While Pro subscribers were tracing the missing "Heavy" option, the r/codex subreddit filled with parallel nerf suspicions on May 21 and 22. The community feed leaned on threads titled "Codex update 5/21/2026," "Nerfed Nerfed Nerfed", and posts from users saying they could no longer work with Codex.

The shared user-reported symptoms cluster into four categories: usage limits draining faster than before, more frequent loops repeating the same wrong edits, hallucinated APIs and file paths, and a sudden drop in code quality on tasks that worked a week ago.

Similar reports surfaced on the openai/codex issue tracker, where developers filed posts describing the same pattern. Speculation about silent model routing changes or quiet A/B tests circulates in these threads, but OpenAI has never confirmed a nerf. For now, the Codex degradation remains at the level of user suspicion and felt experience.

A Long Performance Slide Masked by Short-Lived Incidents

OpenAI Codex interface
OpenAI Codex interface

OpenAI's official status page provides some context. On May 8, the company logged a Codex Cloud task failure alongside Codex transcription errors. A more explicit acknowledgment came on May 13 with reports that "Codex 5.5 engines are experiencing high error rate" and "GPT-5.5 Performance Degradation," both of which were marked resolved within the day.

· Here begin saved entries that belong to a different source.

Lemma X8_header_map_of_New_witness :
  headers (New base reheadered) !! "X" = Some "2"
  ∧ headers (New base reheadered) !! "Z" = None.
Proof.
  split.
  - apply (proj2 (X8_header_map_of_New base reheadered "X")
             [WithHeader "X" "1"] "2" [WithHeader "Y" "3"]); [reflexivity|done|].
    repeat constructor. intros gql. by apply WithHeader_other.
  - apply (proj1 (X8_header_map_of_New base reheadered "Z")).
    repeat constructor; intros gql; by apply WithHeader_other.
Defined.

Lemma X10_url_normal_form_witness :
  url (New (base +:+ "///") [WithHeader "X" "Y"]) = "http://localhost:8080/"
  ∧ url (New (url (New (base +:+ "///") [WithHeader "X" "Y"])) [WithLogging (Some "sink")])
    = url (New (base +:+ "///") [WithHeader "X" "Y"]).
Proof.
  split; [reflexivity|].
  apply (X10_url_normal_form (base +:+ "///") [WithHeader "X" "Y"]
           [WithLogging (RT := runtime) (Some "sink")]).
  - repeat constructor.
  - repeat constructor.
Defined.

Lemma X12_binding_order_irrelevant_witness :
  NoDup [("b", VInt 2); ("a", VString "one")].*1
  ∧ Execute logging () city_query ""
      [WithVariable "b" (VInt 2); WithVariable "a" (VString "one")]
    = Execute logging () city_query ""
        [WithVariable "a" (VString "one"); WithVariable "b" (VInt 2)].
Proof.
  assert (NoDup [("b", VInt 2); ("a", VString "one")].*1) as Hnd.
  { apply NoDup_cons. split; [|apply NoDup_singleton].
    by intros [=]%list_elem_of_singleton. }
  split; [exact Hnd|].
  exact (proj2 (X12_binding_order_irrelevant logging () "graphql" city_query ""
                  [("b", VInt 2); ("a", VString "one")]
                  [("a", VString "one"); ("b", VInt 2)]
                  Hnd (perm_swap _ _ _))).
Defined.

Lemma X13_encoding_decides_witness :
  apply_variables [WithVariable "a" (VInt 1); WithVariable "c" VChan]
    = Some (<["c" := VChan]> (<["a" := VInt 1]> ∅))
  ∧ ∃ k' v' e',
      (<["c" := VChan]> (<["a" := VInt 1]> ∅) : gmap string value) !! k' = Some v'
      ∧ encode_value v' = Err e'
      ∧ ExecuteOnEndpoint logging () "graphql" city_query "before"
          [WithVariable "a" (VInt 1); WithVariable "c" VChan]
        = {| error := Some ("graphql encoding error: " +:+ e');
             response_after := "before"; trace := [] |}.
Proof.
  split; [reflexivity|].
  exact (proj2 (proj2 (X13_encoding_decides logging () "graphql" city_query "before"
                         [WithVariable "a" (VInt 1); WithVariable "c" VChan])
                  _ eq_refl)
           "c" VChan "json: unsupported type: chan int" eq_refl eq_refl).
Defined.

Lemma X14_request_headers_witness :
  new_request with_content_type () "graphql" city_body
    ∈ requests (trace (RawRequest with_content_type () "graphql" city_body ""))
  ∧ is_Some (Header (new_request with_content_type () "graphql" city_body) !! "Accept")
  ∧ ∀ name vs,
      Header (new_request with_content_type () "graphql" city_body) !! name = Some vs →
      CanonicalMIMEHeaderKey name = name.
Proof.
  assert (new_request with_content_type () "graphql" city_body
            ∈ requests (trace (RawRequest with_content_type () "graphql" city_body "")))
    as Hreq.
  { apply list_elem_of_singleton. reflexivity. }
  split; [exact Hreq|].
  pose proof (X14_request_headers with_content_type () "graphql" city_body "" _ Hreq)
    as [(_ & _ & Haccept) Hall].
  split; [exact Haccept|].
  intros name vs Hname. exact (proj1 (Hall name vs Hname)).
Defined.

Lemma X15_empty_map_is_not_null_witness :
  [λ m : gmap string value, delete "a" m] ≠ []
  ∧ foldl (λ m mutate, mutate m) ∅ [λ m : gmap string value, delete "a" m] = ∅
  ∧ ExecuteOnEndpoint logging () "graphql" city_query "" [λ m, delete "a" m]
    = RawRequest logging () "graphql"
        (js "{'query':'query { getCity(id: \'0x01\') { id name lat lng } }','variables':{}}"
         +:+ String Bytes.newline "") "".
Proof.
  assert ([λ m : gmap string value, delete "a" m] ≠ []) as Hne by done.
  split; [exact Hne|]. split; [reflexivity|].
  exact (proj1 (X15_empty_map_is_not_null logging () "graphql" city_query ""
                  [λ m, delete "a" m] Hne eq_refl)).
Defined.

(** A decoding error hides the error the server reported. *)
Example mismatch_returns_decoding_error :
  Execute mismatched () city_query "before" []
  = {| error := Some (decoding_error
                        "json: cannot unmarshal number into Go value of type string"
                        mismatch_body);
       response_after := "before";
       trace := [EvDo (new_request mismatched () "graphql" city_body);
                 EvLog "sink" (log_line city_body mismatch_body);
                 EvUnmarshal mismatch_body] |}.
Proof. vm_compute. reflexivity. Qed.

End FurtherRuns.
Lemma foldM_raise_inv {A S : Type} (f : S -> A -> result S) l acc e :
  foldM f acc l = Raise e -> exists acc' x, x ∈ l /\ f acc' x = Raise e.
Proof.
  revert acc. induction l as [|x l IH]; intros acc; cbn; [discriminate|].
  intros H. apply bind_raise in H as [H|(acc' & _ & H)].
  - exists acc, x. split; [left | exact H].
  - destruct (IH _ H) as (acc0 & x' & Hin & Hx').
    exists acc0, x'. split; [right|]; assumption.
Qed.

Lemma foldM_app {A S : Type} (f : S -> A -> result S) l1 l2 acc :
  foldM f acc (l1 ++ l2)%list = (acc' ← foldM f acc l1; foldM f acc' l2).
Proof.
  revert acc. induction l1 as [|x l1 IH]; intros acc; cbn; [reflexivity|].
  destruct (f acc x) as [acc'|e]; cbn; [apply IH | reflexivity].
Qed.

Lemma foldM_all_ok {A S : Type} (f : S -> A -> result S) l :
  Forall (fun x => forall acc, is_ok (f acc x) = true) l ->
  forall acc, is_ok (foldM f acc l) = true.
Proof.
  induction 1 as [|x l Hx _ IH]; intros acc; cbn; [reflexivity|].
  specialize (Hx acc). destruct (f acc x); [apply IH | discriminate].
Qed.

Lemma foldM_not_ok {A S : Type} (f : S -> A -> result S) l x :
  x ∈ l -> (forall acc, is_ok (f acc x) = false) ->
  forall acc, is_ok (foldM f acc l) = false.
Proof.
  induction 1 as [x l|x y l Hin IH]; intros Hx acc; cbn.
  - specialize (Hx acc). destruct (f acc x); [discriminate | reflexivity].
  - destruct (f acc y); [|reflexivity]. cbn. apply IH, Hx.
Qed.

Section ParserProperties.

Variable int_of_string : string -> option Z.
Variable float_of_string : string -> option spec_float.

Lemma py_int_raise x e : py_int int_of_string x = Raise e -> parse_failure e = true.
Proof.
  destruct x as [s|z]; cbn; [|discriminate].
  destruct (int_of_string s); [discriminate | intros [= <-]; reflexivity].
Qed.

Lemma attrib_item_raise el key e :
  attrib_item el key = Raise e -> e = KeyError key /\ attrib el !! key = None.
Proof.
  unfold attrib_item. destruct (attrib el !! key); [discriminate|].
  intros [= <-]. auto.
Qed.
(** * apigateway-audit.py: the API Gateway security audit

    A shallow embedding of [ApiGatewayAuditor] (audit, parse_resource,
    print_audits) and of [main], followed by the properties of the audit
    traversal, the method filter and the three renderings.

    Modelling conventions.
    - The boto3 responses are plain Python data: [value] below.  A dict is
      an association list in insertion order (Python dicts iterate in
      insertion order); only string keys occur in the responses and in the
      report.
    - A Python [str] is a [string] whose characters are code points below
      256.
    - Exceptions are values of [exn]; a computation that may raise returns
      a [result].
    - Standard output is the list of the strings handed to [print], one
      element per call, oldest first.
    - [str], [repr], [json.dumps] and [json.loads] follow CPython on these
      values; floats are not part of the model. *)

From Stdlib Require Import String Ascii List ZArith Bool Lia Arith.
From Stdlib Require Import DecimalString.
From Stdlib Require DecimalZ DecimalPos DecimalFacts.
Import ListNotations.
Local Open Scope list_scope.
Local Open Scope string_scope.

(** ** Python values *)

Set Warnings "-register-all".

Inductive value : Type :=
| VNone
| VBool (b : bool)
| VInt (z : Z)
| VStr (s : string)
| VList (l : list value)
| VDict (d : list (string * value)).

(** Induction on values that reaches the elements of lists and the values
    of dicts. *)
Section value_induction.
Variable P : value -> Prop.
Hypothesis HNone : P VNone.
Hypothesis HBool : forall b, P (VBool b).
Hypothesis HInt : forall z, P (VInt z).
Hypothesis HStr : forall s, P (VStr s).
Hypothesis HList : forall l, Forall P l -> P (VList l).
Hypothesis HDict : forall d, Forall (fun kv => P (snd kv)) d -> P (VDict d).
(** * Transpiler-gui: the translation entry point of [main.py]

    [main.py] imports [PythonToJavaScriptTranspiler] from a package
    [transpiler]; when the import fails it defines the class itself, with one
    method [transpile(self, code)] that works line by line.  That method is
    the only translation code of the repository, and it is what this file
    embeds: Python strings as lists of code points, the [for] loop over the
    lines as a fold that threads the list [js_lines], and every operation
    that can raise in Python ([parts[1]], the unpacking of
    [func_match.groups()]) as a computation in an error monad. *)

From Stdlib Require Import List NArith ZArith Bool Ascii String Lia.
Import ListNotations.

Local Open Scope N_scope.

(** ** Python strings *)

(** A Python [str] is a sequence of Unicode code points. *)
Definition char := N.
Definition pystr := list char.

(** Literals of the source are written as Rocq strings and read through
    [py]; every literal of [transpile] is ASCII. *)
Definition py (s : string) : pystr := map N_of_ascii (list_ascii_of_string s).

Definition nl : char := 10.
Definition dquote : char := 34.

(** [Py_UNICODE_ISSPACE]: what [str.strip()] removes and what [\s] matches
    in a [str] pattern. *)
Definition isspace (c : char) : bool :=
  ((9 <=? c) && (c <=? 13)) || ((28 <=? c) && (c <=? 32))
  || (c =? 133) || (c =? 160) || (c =? 5760)
  || ((8192 <=? c) && (c <=? 8202))
  || (c =? 8232) || (c =? 8233) || (c =? 8239) || (c =? 8287) || (c =? 12288).

Definition ascii_isalnum (c : char) : bool :=
  ((48 <=? c) && (c <=? 57)) || ((65 <=? c) && (c <=? 90))
  || ((97 <=? c) && (c <=? 122)).

Fixpoint lstrip (s : pystr) : pystr :=
  match s with
  | c :: s' => if isspace c then lstrip s' else s
  | [] => []
  end.

Definition rstrip (s : pystr) : pystr := rev (lstrip (rev s)).

(** [s.strip()] *)
Definition strip (s : pystr) : pystr := rstrip (lstrip s).

(** [s.split(sep)] for a separator of one character: never an empty list. *)
Fixpoint split (sep : char) (s : pystr) : list pystr :=
  match s with
  | [] => [[]]
  | c :: s' =>
      if c =? sep then [] :: split sep s'
      else match split sep s' with
           | l :: ls => (c :: l) :: ls
           | [] => [[c]]
           end
  end.

(** [s.split(sep, maxsplit)] *)
Fixpoint splitn (sep : char) (maxsplit : nat) (s : pystr) : list pystr :=
  match s with
  | [] => [[]]
  | c :: s' =>
      match maxsplit with
      | O => [s]
      | S m =>
          if c =? sep then [] :: splitn sep m s'
          else match splitn sep maxsplit s' with
               | l :: ls => (c :: l) :: ls
               | [] => [[c]]
               end
      end
  end.

(** [s.startswith(prefix)] *)
Fixpoint startswith (s prefix : pystr) {struct prefix} : bool :=
  match prefix, s with
  | [], _ => true
  | p :: ps, c :: cs => (c =? p) && startswith cs ps
  | _ :: _, [] => false
  end.

(** [sub in s] *)
Fixpoint contains (sub s : pystr) : bool :=
  startswith s sub
  || match s with
     | [] => false
     | _ :: s' => contains sub s'
     end.

(** [a == b] on strings *)
Fixpoint str_eqb (a b : pystr) : bool :=
  match a, b with
  | [], [] => true
  | x :: a', y :: b' => (x =? y) && str_eqb a' b'
  | _, _ => false
  end.

(** A slice bound: negative counts from the end, then clamped to the string. *)
Definition slice_bound (len i : Z) : Z :=
  Z.max 0 (Z.min len (if (i <? 0)%Z then (i + len)%Z else i)).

Another degradation incident was logged on May 17.

However, an OpenAI Community forum thread on GPT-5.5 Codex quality degrading over the past month presents a conflicting timeline. Incidents resolved on the same day fail to account for a persistent, month-long slide in model performance.

Instead, the forum detailed a gradual drift in response accuracy and editing consistency that defies single-day incident reports. This disparity between "resolved" status notifications and ongoing, real-world issues is precisely what has driven users to label the changes as a deliberate downgrade.

The Widening Gap Between Corporate Announcements and User Experience

Taken together, May 22's changes look less like an isolated incident and more like the extension of a month-long pattern. On one side, the "Heavy" option has disappeared from the Pro web interface without a trace; on the other, r/codex is roiling with nerf suspicions. Both share one trait: no official position from OpenAI.

A similar downgrade-suspicion pattern surfaced elsewhere in the industry. When Google overhauled Gemini pricing and switched to compute-based weekly limits on May 19, subscribers reached for the same language — the price came down, but the real-terms experience moved backward.

OpenAI actively announces new model launches but stays silent on shrinking options or performance drift. Pro users paying $200 a month for the deepest reasoning tier face the daily mismatch between help-doc claims and the thinned-out dropdown. That gap, between announcement and felt experience, is where the subreddits' complaints and suspicions keep returning.